YOUR OBJECTIVE: Reproduce exactly the lines below, from the first through the one containing "the ids of the", and nothing more.

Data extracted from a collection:
(** C5, amended. After a successful [processBlock] on a well-keyed cache,
    every input id of the block is gone from the pool and every created
    output is in it; when the input ids are pairwise distinct and so are
    the ids of the created outputs, [Len] changes by the number of created
    outputs minus the number of spent inputs. *)
Theorem apply_block_effect b tx up tx' rb up' :
  Inj (=) (=) Hex →
  cache_wf (cache_pool up) →
  processBlock b tx up = Returns (tx', (rb, None)) up' →
  let ins := block_inputs (Transactions (BlockBody_ b)) in
  let outs := block_outputs (BlockHead b) (Transactions (BlockBody_ b)) in
  Forall (λ id, Contains id up' = Returns false up') ins
  ∧ Forall (λ ux, Contains (Hash ux) up' = Returns true up') outs
  ∧ (NoDup ins → NoDup (Hash <$> outs) →
     Len_changes_by up up' (length outs) (length ins)).
Proof.
  intros Hinj Hwf Hrun ins outs. apply processBlock_inv in Hrun; simpl in Hrun.
  destruct Hrun as (Hfree & dels & h & Hins & Hnew & _ & -> & _).
  fold ins in Hins. fold outs in Hnew. fold outs.
  destruct (fetched_own_key _ _ _ Hwf Hins) as [Hkeys Hown].
  split_and!.
  - apply Forall_forall. intros id Hid. rewrite Contains_free by done. simpl.
    assert (Hex id ∈ key <$> dels) as Hdel.
    { rewrite Hkeys. by apply list_elem_of_fmap_2. }
    assert (Hex id ∉ key <$> outs) as Hout.
    { intros (ux & Hk & Hux)%list_elem_of_fmap.
      rewrite Forall_forall in Hnew. specialize (Hnew _ Hux).
      rewrite <- Hk in Hnew.
      apply list_elem_of_fmap in Hdel as (d & Hd & Hdin).
      rewrite Forall_forall in Hown. specialize (Hown _ Hdin).
      rewrite <- Hd in Hown. congruence. }
    unfold map_index.
    rewrite lookup_cache_add_notin, lookup_cache_delete, decide_True by done.
    done.
  - apply Forall_forall. intros ux Hux. rewrite Contains_free by done. simpl.
    destruct (lookup_cache_add_in outs (cache_delete dels (cache_pool up))
                (key ux)) as (ux' & _ & _ & Hlk).
    { by apply list_elem_of_fmap_2. }
    unfold map_index. fold (key ux). by rewrite Hlk.
  - intros Hnd_ins Hnd_outs. unfold Len_changes_by.
    rewrite !Len_free by done. simpl.
    eexists _, _. split_and!; [done..|].
    rewrite size_cache_add.
    + pose proof (size_cache_delete dels (cache_pool up)) as Hsz.
      rewrite Hkeys in Hsz.
      assert (length dels = length ins) as Hlen
        by (symmetry; by eapply Forall2_length).
      rewrite <- Hlen. rewrite <- Hsz; [lia| |].
      * by apply NoDup_fmap_2.
      * eapply Forall_impl; [exact Hown|]. intros ux ->. by eexists.
    + unfold key.
      change (λ ux, Hex (Hash ux)) with (Hex ∘ Hash).
      rewrite list_fmap_compose. by apply NoDup_fmap_2.
    + eapply Forall_impl; [exact Hnew|]. intros ux Hux.
      rewrite lookup_cache_delete. by case_decide.
Qed.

SOLUTION FOR THIS TASK:
(** C5, amended. After a successful [processBlock] on a well-keyed cache,
    every input id of the block is gone from the pool and every created
    output is in it; when the input ids are pairwise distinct and so are
    the ids of the created outputs, [Len] changes by the number of created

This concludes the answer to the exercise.